Bobby Wilbert, Associate at the Law Offices of Richard B. Rosenblatt, Rockville, MD
Wilbert has been representing clients in personal bankruptcy and other debt-related matters for more than 25 years. He also actively heads a Facebook group focusing on bankruptcy law and posts case law updates on the National Association of Consumer Bankruptcy Attorneys’ news blog and Facebook page.
“My time is at a premium so being productive and efficient are essential to being able to juggle” everything, Wilbert says. “When it comes to my law practice and blogging activities, I find Microsoft's One Note App and browser extensions invaluable.

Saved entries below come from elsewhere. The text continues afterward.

Hypothesis Ext_refl : forall s, Ext s s.
Hypothesis Ext_trans : forall s1 s2 s3, Ext s1 s2 -> Ext s2 s3 -> Ext s1 s3.
Hypothesis R_mono : forall s s' a a', Ext s s' -> R s a a' -> R s' a a'.
Hypothesis cb_spec : forall x s, Inv s ->
  exists s' x', cb x s = (None, s') /\ Inv s' /\ Ext s s'
    /\ key x' = key x /\ R s' x x'
    /\ store s' = updateID key (key x) x' (store s).

Lemma traverse_store_ext (P : A -> bool) (docs pre : list A) (s : S) :
  Inv s -> store s = pre ++ docs -> NoDup (map key (pre ++ docs)) ->
  exists s' docs',
    traverse cb (List.filter P docs) s = (None, s') /\ Inv s' /\ Ext s s'
    /\ store s' = pre ++ docs'
    /\ Forall2 (fun a a' => key a' = key a /\ if P a then R s' a a' else a' = a) docs docs'.
Proof.
  revert pre s. induction docs as [|d docs IH]; intros pre s Hinv Hstore Hnodup.
  { exists s, []. cbn. repeat split; auto. }
  assert (Hfree : key d ∉ map key pre).
  { rewrite map_app in Hnodup. apply NoDup_app in Hnodup as (_ & Hdisj & _).
    intros Hin. apply (Hdisj _ Hin). cbn. left. }
  assert (Hnext : forall d', key d' = key d ->
                             NoDup (map key ((pre ++ [d']) ++ docs))).
  { intros d' Hkey. rewrite <- app_assoc. cbn [app].
    rewrite map_app in *. cbn [map] in *. now rewrite Hkey. }
  cbn [List.filter]. destruct (P d) eqn:HP.
  - cbn [traverse].
    destruct (cb_spec d s Hinv) as (s1 & d' & Hcb & Hinv1 & Hext1 & Hkey & HR & Hupd).
    rewrite Hcb.
    assert (Hstore1 : store s1 = (pre ++ [d']) ++ docs).
    { rewrite Hupd, Hstore, (updateID_middle key) by exact Hfree. now rewrite <- app_assoc. }
    destruct (IH (pre ++ [d']) s1 Hinv1 Hstore1 (Hnext d' Hkey))
      as (s' & docs' & Htrav & Hinv' & Hext' & Hstore' & Hrel).
    exists s', (d' :: docs'). repeat split; eauto.
    + rewrite Hstore', <- app_assoc. reflexivity.
    + constructor; [|exact Hrel]. rewrite HP. eauto.
  - assert (Hstore1 : store s = (pre ++ [d]) ++ docs)
      by (rewrite Hstore, <- app_assoc; reflexivity).
    destruct (IH (pre ++ [d]) s Hinv Hstore1 (Hnext d eq_refl))
      as (s' & docs' & Htrav & Hinv' & Hext' & Hstore' & Hrel).
    exists s', (d :: docs'). repeat split; auto.
    + rewrite Hstore', <- app_assoc. reflexivity.
    + constructor; [|exact Hrel]. rewrite HP. auto.
Qed.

I get up every morning by 5 a.m. and scour the Internet for bankruptcy news, cases, student loan information and newly released unofficial Lucero recordings,” he says.

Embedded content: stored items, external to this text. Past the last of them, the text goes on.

Lemma closed_handles_class_nil (Q : EVENT -> bool) (l : list EVENT) :
  (forall h, Q (EvWinHttpCloseHandle h) = false) ->
  Forall (fun e => Q e = true) l ->
  closed_handles l = [].
Proof.
  intros HQ. induction 1 as [|e l He _ IH]; [done|].
  unfold closed_handles in *. cbn [omap list_omap]. rewrite IH.
  destruct e; try done. by rewrite HQ in He.
Qed.

(** The calls of the body, grouped: the session block, the calls that
    obtain the connection and the request, and the calls on the
    request. *)
Lemma HttpSend_body_calls o Send Resp st loc st' tr :
  HttpSend_body o Send Resp st = Ok (loc, st', tr) ->
  exists opened inner,
    tr = EvTokenImpersonate false :: snd (HttpSend_session o st) ++ opened ++ inner
    /\ Forall (fun e => is_request_event e = true) inner
    /\ handles_opened o st (hHttpSession st') opened.
Proof.
  intros Hb. destruct (HttpSend_body_outcome _ _ _ _ _ _ _ Hb) as (Hs' & _).
  cbn zeta in Hs'.
  destruct (HttpSend_session_shape o st) as (HstS & _). cbn zeta in HstS.
  assert (HsS : hHttpSession (fst (HttpSend_session o st)) = hHttpSession st')
    by by rewrite Hs', HstS.
  assert (Hheap : Heap (fst (HttpSend_session o st)) = Heap st) by by rewrite HstS.
  assert (Hcur : Transport_Host (fst (HttpSend_session o st)) = Transport_Host st)
    by by rewrite HstS.
  assert (Huri : Transport_Uris (fst (HttpSend_session o st)) = Transport_Uris st)
    by by rewrite HstS.
  assert (Hsec : Transport_Secure (fst (HttpSend_session o st)) = Transport_Secure st)
    by by rewrite HstS.
  apply HttpSend_body_shape in Hb. cbn zeta in Hb.
  rewrite HsS, Hheap, Hcur, Huri, Hsec in Hb.
  destruct Hb as [(Hs & _ & _ & ->)|(session & HostData & Hs & Hd & Hb)].
  { exists [], []. rewrite Hs. by rewrite !app_nil_r. }
  rewrite Hs. unfold handles_opened.
  assert (Hrec : exists a, Transport_Host st = Some a /\ Heap st !! a = Some HostData).
  { unfold deref in Hd. destruct (Transport_Host st) as [a|]; [|done].
    exists a. destruct (Heap st !! a); [|done]. by injection Hd as ->. }
  destruct Hrec as (a & Ha & Hr).
  destruct Hb as [(Hc & _ & _ & ->)|(Connect & HttpEndpoint & Hc & Hin & Hb)].
  { eexists _, []. rewrite app_nil_r. split; [done|]. split; [done|].
    exists a, HostData. by rewrite Hc. }
  destruct Hb as [(_ & _ & _ & ->)|(Request & _ & _ & _ & ->)].
  { eexists _, []. rewrite app_nil_r. split; [done|]. split; [done|].
    exists a, HostData. rewrite Hc. repeat split; try done. by exists HttpEndpoint. }
  eexists _, _. split; [done|]. split.
  - destruct (HttpSend_proxy_shape o Request (fst (HttpSend_session o st)))
      as (_ & HtrP).
    destruct (HttpSend_exchange_result o Send Connect Request Resp
                (fst (HttpSend_proxy o Request (fst (HttpSend_session o st)))))
      as (_ & _ & _ & _ & _ & _ & _ & HtrE & _).
    apply Forall_app. split.
    + eapply (Forall_impl (fun e => is_setup_event e = true));
        [|intros e He; unfold is_request_event; by rewrite He].
      rewrite !Forall_app. split; [apply Forall_secure_options|].
      split; [apply Forall_headers | exact HtrP].
    + eapply Forall_impl; [exact HtrE|].
      intros e He. unfold is_request_event. by rewrite He, orb_true_r.
  - exists a, HostData. rewrite Hc. repeat split; try done. by exists HttpEndpoint.
Qed.

Lemma HostFailure_keeps_session fuel rnd Host st h st' :
  HostFailure fuel rnd Host st = Ok (h, st') ->
  hHttpSession st' = hHttpSession st
  /\ Session_Connected st' = Session_Connected st.
Proof.
  intros Hf. destruct (HostFailure_shape _ _ _ _ _ _ Hf) as [-> _]. done.
Qed.

(** What a call of [HttpSend] that returns hands back. *)
Lemma HttpSend_result fuel o Send Resp st ok resp st' tr :
  HttpSend fuel o Send Resp st = Ok (ok, resp, st', tr) ->
  ok = non_NULL (match hHttpSession st with
                 | Some s => Some s
                 | None => o_WinHttpOpen o
                 end)
       && non_NULL (o_WinHttpConnect o) && non_NULL (o_WinHttpOpenRequest o)
       && non_NULL Resp && exchange_ok o
  /\ (ok = true ->
      resp = Some (response_of o) /\ same_pool st st'
      /\ Session_Connected st' = Session_Connected st)
  /\ (ok = false -> resp = Resp).
Proof.
  intros H. apply HttpSend_inv in H.
  destruct H as (loc & st1 & tr1 & Hb & -> & -> & -> & Hst).
  destruct (HttpSend_body_outcome _ _ _ _ _ _ _ Hb)
    as (_ & Hok & Hresp & _ & _ & _ & Hcon).
  cbn zeta in *. destruct (HttpSend_body_spec _ _ _ _ _ _ _ Hb) as (Hsp & _).
  split; [done|]. rewrite Hresp. split.
  - intros Ht. rewrite Ht in *. subst st'. split; [done|]. split; [done|].
    rewrite Hcon. symmetry in Hok. rewrite !andb_true_iff in Hok.
    destruct Hok as [_ Hex]. unfold exchange_ok in Hex.
    rewrite !andb_true_iff in Hex. destruct Hex as [[-> _] _].
    by rewrite andb_false_r.
  - by intros ->.
Qed.

(** X10.  A call of [HttpSend] that returns gives [TRUE] exactly when a
    session handle exists or was created, the connection and the
    request were obtained, the caller passed a response buffer, the
    request was sent, the response received and the status was 200.
    It then hands back the chunks read, leaves the host pool, the
    current host and [Connected] as they were; on [FALSE] the caller's
    response buffer is untouched. *)
Theorem HttpSend_success_iff fuel o Send Resp st ok resp st' tr :
  HttpSend fuel o Send Resp st = Ok (ok, resp, st', tr) ->
  ok = non_NULL (match hHttpSession st with
                 | Some s => Some s
                 | None => o_WinHttpOpen o
                 end)
       && non_NULL (o_WinHttpConnect o) && non_NULL (o_WinHttpOpenRequest o)
       && non_NULL Resp && exchange_ok o
  /\ (ok = true ->
      resp = Some (response_of o) /\ same_pool st st'
      /\ Session_Connected st' = Session_Connected st)
  /\ (ok = false -> resp = Resp).
Proof. apply HttpSend_result. Qed.

Lemma HttpSend_success_iff_witness :
  exists ok resp st' tr,
    HttpSend 5
      (mkHttpOracle (Some 10) (Some 11) 5 (Some 12) None None None true 0 true
                    (Some 200) [Some [1; 2]; Some [3]; Some []; Some [4]] 0)
      (mkBuffer (Some [9; 9]) 2) (Some (mkBuffer None 0))
      (set_Host (Some 1%nat) pool_two)
    = Ok (ok, resp, st', tr)
    /\ ok = true /\ resp = Some (mkBuffer (Some [1; 2; 3]) 3).
Proof.
  eexists _, _, _, _. split; [vm_compute; reflexivity|].
  match goal with
  | |- ?ok = _ /\ ?resp = _ =>
      destruct (HttpSend_success_iff 5
        (mkHttpOracle (Some 10) (Some 11) 5 (Some 12) None None None true 0 true
                      (Some 200) [Some [1; 2]; Some [3]; Some []; Some [4]] 0)
        (mkBuffer (Some [9; 9]) 2) (Some (mkBuffer None 0))
        (set_Host (Some 1%nat) pool_two) ok resp _ _ ltac:(vm_compute; reflexivity))
        as (Hok & Hresp & _)
  end.
  split; [exact Hok|]. exact (proj1 (Hresp Hok)).
Defined.

Lemma handles_opened_events o st session opened :
  handles_opened o st session opened ->
  filter (fun e => is_open_event e = true) opened = []
  /\ closed_handles opened = []
  /\ handle_events opened = opened.
Proof.
  unfold handles_opened. destruct session as [s|]; [|by intros ->].
  intros (a & r & _ & _ & H). destruct (o_WinHttpConnect o).
  - by destruct H as (e & _ & ->).
  - by subst opened.
Qed.

Lemma HttpSend_cleanup_closes o Send Resp st loc st' tr :
  HttpSend_body o Send Resp st = Ok (loc, st', tr) ->
  HttpSend_cleanup loc
  = map EvWinHttpCloseHandle (handles_to_close o (hHttpSession st'))
    ++ [EvTokenImpersonate true].
Proof.
  intros Hb. destruct (HttpSend_body_outcome _ _ _ _ _ _ _ Hb)
    as (-> & _ & _ & Hc & Hr & _).
  cbn zeta in *. unfold HttpSend_cleanup, handles_to_close. rewrite Hc, Hr.
  destruct (match hHttpSession st with Some s => Some s | None => _ end);
    [|done].
  by destruct (o_WinHttpConnect o), (o_WinHttpOpenRequest o).
Qed.

(** X11.  The session handle is created once: [HttpSend] calls
    [WinHttpOpen] exactly when [Instance] holds no session handle, with
    the configured proxy when one is enabled; the handle held after the
    call is the one held before or, when there was none, the answer of
    [WinHttpOpen], whatever the outcome of the call. *)
Theorem HttpSend_session_once fuel o Send Resp st ok resp st' tr :
  HttpSend fuel o Send Resp st = Ok (ok, resp, st', tr) ->
  hHttpSession st' = match hHttpSession st with
                     | Some s => Some s
                     | None => o_WinHttpOpen o
                     end
  /\ filter (fun e => is_open_event e = true) tr
     = match hHttpSession st with
       | Some _ => []
       | None =>
           [EvWinHttpOpen (if Proxy_Enabled st then Some (Proxy_Url st) else None)]
       end.
Proof.
  intros H. apply HttpSend_inv in H.
  destruct H as (loc & st1 & tr1 & Hb & -> & -> & -> & Hst).
  destruct (HttpSend_body_outcome _ _ _ _ _ _ _ Hb) as (Hs1 & _).
  cbn zeta in Hs1. split.
  - destruct (loc_Successful loc); [by subst|].
    destruct Hst as (h & st2 & Hf & ->).
    apply HostFailure_keeps_session in Hf as [Hf _]. simpl. by rewrite Hf.
  - rewrite (HttpSend_cleanup_closes _ _ _ _ _ _ _ Hb).
    destruct (HttpSend_body_calls _ _ _ _ _ _ _ Hb) as (opened & inner & -> & Hin & Hop).
    destruct (handles_opened_events _ _ _ _ Hop) as (Hoo & _).
    destruct (HttpSend_session_shape o st) as (_ & _ & HtrS). cbn zeta in HtrS.
    rewrite filter_app, filter_cons, !filter_app, HtrS, Hoo.
    rewrite (filter_class_nil is_open_event is_request_event inner);
      [|by intros []|done].
    destruct (decide _) as [?|_]; [done|].
    rewrite !app_nil_r.
    assert (Hcl : forall l, filter (fun e => is_open_event e = true)
                              (map EvWinHttpCloseHandle l) = []).
    { induction l; [done|]. simpl. by rewrite filter_cons, IHl. }
    by rewrite Hcl, app_nil_r.
Qed.

Lemma HttpSend_session_once_witness :
  exists ok resp st' tr,
    HttpSend 5
      (mkHttpOracle (Some 10) None 5 (Some 12) None None None true 0 true
                    (Some 200) [Some [1; 2]] 0)
      (mkBuffer (Some [9; 9]) 2) (Some (mkBuffer None 0))
      (set_Host (Some 1%nat) pool_two)
    = Ok (ok, resp, st', tr)
    /\ hHttpSession st' = Some 10
    /\ filter (fun e => is_open_event e = true) tr = [EvWinHttpOpen None].
Proof.
  eexists _, _, _, _. split; [vm_compute; reflexivity|].
  exact (HttpSend_session_once 5
           (mkHttpOracle (Some 10) None 5 (Some 12) None None None true 0 true
                         (Some 200) [Some [1; 2]] 0)
           (mkBuffer (Some [9; 9]) 2) (Some (mkBuffer None 0))
           (set_Host (Some 1%nat) pool_two) _ _ _ _ ltac:(vm_compute; reflexivity)).
Defined.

Next, Wilbert says he checks his law firm email and updates clients on their cases, such as document requests from Trustees, hearing reminders and more. “I save my client’s docs and case blurbs to One Note so I can easily find them hours later when I create blog posts and draft pleadings. One Note also integrates nicely with my Outlook calendar to remind me of deadlines in my cases and hearing dates. It also meshes nicely with Microsoft Word so I can incorporate blurbs into Motions and other pleadings due that day,” Wilbert says.

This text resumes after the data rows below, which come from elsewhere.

(** X21. Saving the edit dialog.  The warning is shown, and nothing is
    returned, exactly when the text is blank.  Otherwise the fields
    returned are never empty, carry no white space at their ends and no
    line break; and a list of such fields, shown in the dialog and saved
    unchanged, comes back as it was. *)
Theorem dialog_save_fields (text : string) :
  (EditTargetFieldsDialog.save text = None <-> Py.strip text = "")
  /\ (forall fields, EditTargetFieldsDialog.save text = Some fields ->
        fields <> [] /\ Forall clean fields)
  /\ (forall fields, fields <> [] -> Forall clean fields ->
        EditTargetFieldsDialog.save (EditTargetFieldsDialog.shown fields) = Some fields).
Proof.
  split; [|split].
  - unfold EditTargetFieldsDialog.save. split.
    + intros H. destruct (Py.strip text) as [|c r] eqn:Hs; [reflexivity|]. exfalso.
      assert (Hc : Py.is_space c = false).
      { pose proof (strip_head_ok text) as Hh. rewrite Hs in Hh. exact Hh. }
      assert (Hnl : Ascii.eqb c EditTargetFieldsDialog.newline = false).
      { apply Ascii.eqb_neq. intros ->. discriminate Hc. }
      rewrite split_cons, Hnl in H.
      assert (Hkeep : forall line,
                negb (String.eqb (Py.strip (String c line)) "") = true).
      { intros line. unfold Py.strip. simpl Py.lstrip. rewrite Hc.
        destruct (rstrip_nonspace_head c line Hc) as [r' ->]. reflexivity. }
      destruct (EditTargetFieldsDialog.split r) as [|line lines];
        simpl in H; rewrite Hkeep in H; discriminate.
    + intros ->. reflexivity.
  - intros fields H. unfold EditTargetFieldsDialog.save in H.
    pose proof (save_fields_clean _ (split_pieces (Py.strip text))) as Hclean.
    destruct (Py.strip <$> List.filter _ _) as [|f fs]; [discriminate|].
    injection H as <-. split; [discriminate | exact Hclean].
  - intros fields Hne Hall. unfold EditTargetFieldsDialog.save.
    rewrite shown_strip by assumption.
    destruct (joined_clean fields Hne Hall) as (_ & _ & _ & ->).
    rewrite fmap_strip_clean by assumption.
    destruct fields; [congruence | reflexivity].
Qed.

(** ** Detecting the delimiter *)

Lemma first_line_of (line rest : string) :
  count_char EditTargetFieldsDialog.newline line = O ->
  head (EditTargetFieldsDialog.split (line +:+ String EditTargetFieldsDialog.newline rest))
  = Some line
  /\ head (EditTargetFieldsDialog.split line) = Some line.
Proof.
  intros Hc. rewrite split_first_line by exact Hc.
  rewrite (split_one_line line) by exact Hc. split; reflexivity.
Qed.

Wilbert is also a devotee of Google Docs on Google’s Chrome browser since the coupling allows him to dictate notes and type content as he speaks. Since he posts case law and other bankruptcy-related posts online several times a day, he is a huge fan of the “Scheduling” option. That way, he says, “I can schedule 10 posts throughout the day” without having to physically write and publish them at the time, he says.
Bill Nolan, Managing Partner, Barnes and Thornburg
“I am never done trying to optimize the use of time; I am always tweaking and trying new things,” says Nolan, Managing Partner of the Columbus office of Barnes and Thornburg. While he says he is open to considering suggestions that might help him be more efficient, he cautions other lawyers not to worry if they don’t implement every suggestion made by what he calls “consultant du jours.”
Time management is highly individualized, Nolan says. His greatest challenge is “finding uninterrupted stretches of time to focus on things that require deeper thought, so it’s critical that when I see one of those stretches (e.g. early in the morning), I need to use it accordingly.”
Other time management protocols Nolan follows include:
- Setting an internal limit on the number of discretionary, albeit potentially valuable, meetings he schedules. As such, he tries not to set any in the morning
- Although as Managing Partner he is expected to be extremely responsive to communications, when he is working on a particular task, he clicks the “offline” button on Outlook to reduce the distraction of incoming emails until he has completed his project
- Staying mentally sharp is an important aspect of time management in Nolan’s world. To accomplish that, he tries to get up to see people as often as possible in his office rather than merely calling or e-mailing. Nolan is also a big proponent of walking a few blocks to meetings, weather permitting. “That’s good for mental sharpness, too,” he says.
Tami Kamin Meyer is an Ohio attorney and writer and Chair of the Marketing Committee of the American Society of Journalists and Authors.